If Russia is hitting a rival coalition that fights ISIS what is going on here?
Russia Said to Carry Out 30 Airstrikes in Syria on 2nd Day of Raids
New York Times | - |
BEIRUT,
Lebanon - In a second day of raids in Syria, Russian warplanes carried
out 30 airstrikes on Thursday in the northern province of Idlib that
targeted not the Islamic State but a rival insurgent coalition,
according to a Lebanon-based news ...
BEIRUT, Lebanon — In a second day of raids in Syria,
Russian warplanes carried out 30 airstrikes on Thursday in the northern
province of Idlib that targeted not the Islamic State but a rival
insurgent coalition, according to a Lebanon-based news channel that
leans toward the Syrian government and is well sourced there.
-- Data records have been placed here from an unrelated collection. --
(** The table [popitem] leaves. *)
Lemma popitem_table mp d k h :
  table_wf d k -> 0 < Zlen (items k) ->
  ∃ l x key v k', items k = l ++ [(x, key, v)] ∧ items k' = l ∧
    table_wf (DictObj (ma_used d - 1) (ma_keys d) NullValues) k' ∧
    (_ ← ENSURE_ALLOWS_DELETIONS mp;
     k ← get_keys mp;
     i ← last_live (S (length (dk_entries k))) (dk_entries k) (dk_nentries k - 1);
     _ ← cassert (0 <=? i);
     ep ← get_entry mp i;
     j ← lookdict_index k (me_hash ep) i;
     _ ← cassert (0 <=? j);
     ix ← dictkeys_get_index k j;
     _ ← cassert (ix =? i);
     _ ← dictkeys_set_index mp j DKIX_DUMMY;
     _ ← put_entry mp i (Entry (me_hash ep) None None);
     k ← get_keys mp;
     _ ← put_keys mp (with_counts (dk_usable k) i k);
     d ← get_dict mp;
     _ ← put_dict mp (DictObj (ma_used d - 1) (ma_keys d) (ma_values d));
     old_key ← mlift (me_key ep);
     old_value ← mlift (me_value ep);
     mret (old_key, old_value)) (upd mp d k h) =
    Ret (key, v) (upd mp (DictObj (ma_used d - 1) (ma_keys d) NullValues) k' h).
Proof.
  intros [Hown Hcomb Hwf Hused] Hne. pose proof (entries_ok_paired _ (kw_pairs _ Hwf)) as Hp.
  pose proof (kw_size _ Hwf) as Hs. pose proof (kw_index _ Hwf) as Hok.
  assert (Hlive : ∃ j e, aget (dk_entries k) j = Some e ∧ live e ∧ j <= dk_nentries k - 1).
  { destruct (Zlen_pos_inv _ Hne) as ([[x key] v] & its & Hits).
    assert ((x, key, v) ∈ items k) as [j Hj]%items_entry by (rewrite Hits; set_solver).
    exists j, (Entry x (Some key) (Some v)). split_and!; [done|by eexists|].
    pose proof (live_below k j _ Hwf Hj (mk_is_Some _ _ eq_refl)). lia. }
  set (k0 := with_lookup (allow_dummy (dk_lookup k)) k).
  destruct (last_live_run (dk_entries k) (dk_nentries k - 1) (S (length (dk_entries k))) (upd mp d k0 h) Hp)
    as (i & e & Hrun & Hi & Hli & Hle & Hno); [destruct Hwf; lia|done|destruct Hwf; unfold Zlen in *; lia|].
  destruct Hli as [key Hkey]. destruct (live_item_of k i e key Hwf Hi Hkey) as (v & Heq & _).
  set (x := me_hash e) in *. rewrite Heq in Hi. apply aget_Some in Hi as Hib.
  destruct (ik_reach _ _ _ Hok i x) as [Hi0 Hreach]; [unfold hashes; by rewrite Hi|].
  destruct (lookdict_index_run k0 (hashes k) Hs Hok x i (upd mp d k0 h)) as (j & Hrj & Hj); [lia|done|].
  apply aget_Some in Hj as Hjb.
  assert (Hlast : ∀ m e', aget (dk_entries k) m = Some e' -> i < m -> ¬ live e').
  { intros m e' Hm Him. destruct (decide (m <= dk_nentries k - 1)); [by apply (Hno m e' Hm)|].
    intros [key' Hk']. pose proof (proj2 (kw_pairs _ Hwf _ _ Hm) ltac:(lia)). congruence. }
  destruct (last_item k i j x key v Hi Hlast) as (l & Hl & Hl').
  exists l, x, key, v, (removed k j i i (Entry x (Some key) (Some v))). split_and!; [done|done| |].
  { split; [done|done| |simpl; rewrite Hl', Hused, Hl; zlia].
    apply removed_wf; [done|done|done|]. right. split; [done|]. intros m e' Hm Him.
    destruct (me_key e') eqn:Hk'; [|done]. destruct (Hlast m e' Hm Him). by eexists. }
  run_step; [apply ensure_run|]. fold k0. run_step; [apply get_keys_run|]. cbv beta.
  run_step; [exact Hrun|]. cbv beta. run_step; [by apply cassert_run, Z.leb_le|].
  run_step; [by apply get_entry_run|]. cbv beta. run_step; [exact Hrj|]. cbv beta.
  run_step; [apply cassert_run, Z.leb_le; lia|].
  run_step; [apply (get_index_run k0 j i); [done|unfold DKIX_DUMMY; lia]|]. cbv beta.
  run_step; [apply cassert_run, Z.eqb_refl|].
  run_step; [apply set_index_run; [done|done|]|].
  { pose proof (table_size_bounds _ Hs). pose proof (USABLE_FRACTION_bounds (dk_size k)).
    apply index_fits; [done|]. unfold DKIX_DUMMY. simpl. lia. }
  run_step; [by apply put_entry_run|]. run_step; [apply get_keys_run|]. run_step; [apply put_keys_run|].
  run_step; [apply get_dict_run|]. cbv beta. rewrite Hcomb. run_step; [by apply put_dict_run|]. done.
Qed.

Lemma popitem_wp mp h its :
  dict_is h mp its ->
  wp (dict_popitem_impl mp)
    (λ r h', ∃ x its', its = its' ++ [(x, r.1, r.2)] ∧ updated mp h h' its' (λ w, one r.1 w + one r.2 w))
    (λ e h', h' = h ∧ (e = PyErr MemoryError no_msg ∨
      (its = [] ∧ e = PyErr KeyError "popitem(): dictionary is empty"))) h.
Proof.
  intros Hd. unfold dict_popitem_impl. destruct (dict_is_at _ _ _ Hd) as (d & k & Hdk & Hwf & Hits).
  destruct (used_items d k Hwf) as [Hused _]. rewrite Hits in Hused.
  apply wp_bind. unfold wpo at 1, PyObject_GC_New. pose proof (wb_gc Hwb h) as Hgc.
  destruct (gc_new h) as [[a|] h1]; simpl in Hgc; subst h1; [|apply wp_raise; auto].
  apply wp_bind, (wp_get_dict _ d); [apply Hdk|]. destruct (ma_used d =? 0) eqn:Hu; bool_to_prop.
  { apply wp_raise. split; [done|]. right. split; [|done]. apply Zlen_0_inv. lia. }
  pose proof (Zlen_nonneg its).
  assert (Ht : table_wf d k).
  { destruct Hwf as [He|]; [|done]. rewrite (ew_dict _ _ He) in Hu. done. }
  apply wp_bind, (wp_get_keys _ d k); [done|].
  assert (Hns : bool_decide (dk_lookup k = LookdictSplit) = false).
  { apply bool_decide_eq_false. intros Hs. pose proof (kw_lookup _ (tw_keys _ _ Ht)) as Hl.
    unfold lookup_ok in Hl. by rewrite Hs in Hl. }
  rewrite Hns. apply wp_bind, wp_ret.
  destruct (popitem_table mp d k h Ht) as (l & x & key & v & k' & Hl & Hl' & Hwf' & Hrun); [rewrite Hits; lia|].
  rewrite upd_id in Hrun by done. eapply wp_run; [exact Hrun|]. exists x, l. simpl.
  rewrite <- Hits. split; [done|]. rewrite <- Hl'.
  eapply updated_extra; [apply (updated_upd h mp d k); [apply Hd|done|done|done|done|]|].
  - rewrite Hl'. pose proof (di_ok _ _ _ Hd) as Hok. rewrite <- Hits, Hl in Hok.
    apply (items_ok_delete Hwb) in Hok. by rewrite app_nil_r in Hok.
  - intros w. rewrite Hl, Hl', owned_app. simpl. unfold one. lia.
Qed.
End delete.

Section clear.
Context {V E : Type} {api : DictApi V E} `{EqDecision V}.
Context {keq : V -> V -> bool} {khash : V -> option Z} (Hwb : well_behaved keq khash).
Implicit Types (k : dictkeys V) (d : dictobj V) (h : dheap V E) (mp : Z).
Abbreviation dict_is := (@dict_is V E api keq khash).
Abbreviation updated := (@updated V E api EqDecision0 keq khash).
The channel, Al Mayadeen, also said that Russia
was targeting “a known list of terrorist organizations” that it had
agreed on with the Syrian Army. If confirmed by Russia, that would be
the first official admission that its military is targeting insurgents
other than the Islamic State, also known as ISIL or ISIS.
The
strikes on Thursday targeted the Army of Conquest, a coalition of
insurgent groups that includes the Nusra Front, Al Qaeda’s affiliate in
Syria, and a range of less-extreme Islamist groups. Often fighting
alongside it are relatively secular groups from what is left of the
loose-knit Free Syrian Army, including some that have received United
States training and advanced American-made antitank missiles.
This
year, the Army of Conquest dealt Syrian forces a serious setback by
seizing the city of Idlib, and later, the entire province, advances that
posed the war’s sharpest threat to the coastal areas where support for
President Bashar al-Assad is strongest. Russia has a naval station on the coast and has concentrated much of its recent military buildup there.
The
choice of targets underlined a fundamental dispute between the United
States, its allies, and Syrian opponents of Mr. Assad on one side; and
Mr. Assad and Russia on the other.
Mr.
Assad, and now Russia, make little distinction among Islamist insurgent
groups, and their supporters suggest that any such distinctions are
meaningless hairsplitting. United States policy appears to reflect an
acknowledgment that the Nusra Front and its allies — while many of them
are unpalatable — often clash with the Islamic State and have differing
goals and tactics.
The
Syrian uprising began in 2011 with peaceful protests, and turned
violent in response to repression by the government. But relatively
secular groups led by army defectors have been eclipsed by
better-financed, better-organized Islamist groups.
The
United States, along with Syrian opposition groups, decried Russia’s
first round of airstrikes, on Wednesday, because even as President Vladimir V. Putin
said they were targeting the Islamic State, they did not hit known
strongholds of the group. Instead, they targeted areas held by other
insurgents, including some American-trained ones, in strikes that killed
40 people, including some civilians.
But
the Army of Conquest itself embodies the ambivalence of American
policy. The United States considers the Nusra Front a terrorist
organization, but other groups, including some that have received
American funding, fight alongside Nusra, saying that they have no choice
if they want to unseat Mr. Assad.
The
United States has been reluctant to increase support to those groups
because some weapons have ended up in the hands of the Nusra Front, and
Washington does not want to see the militant group take over Syria any
more than it wants the Islamic State to take power.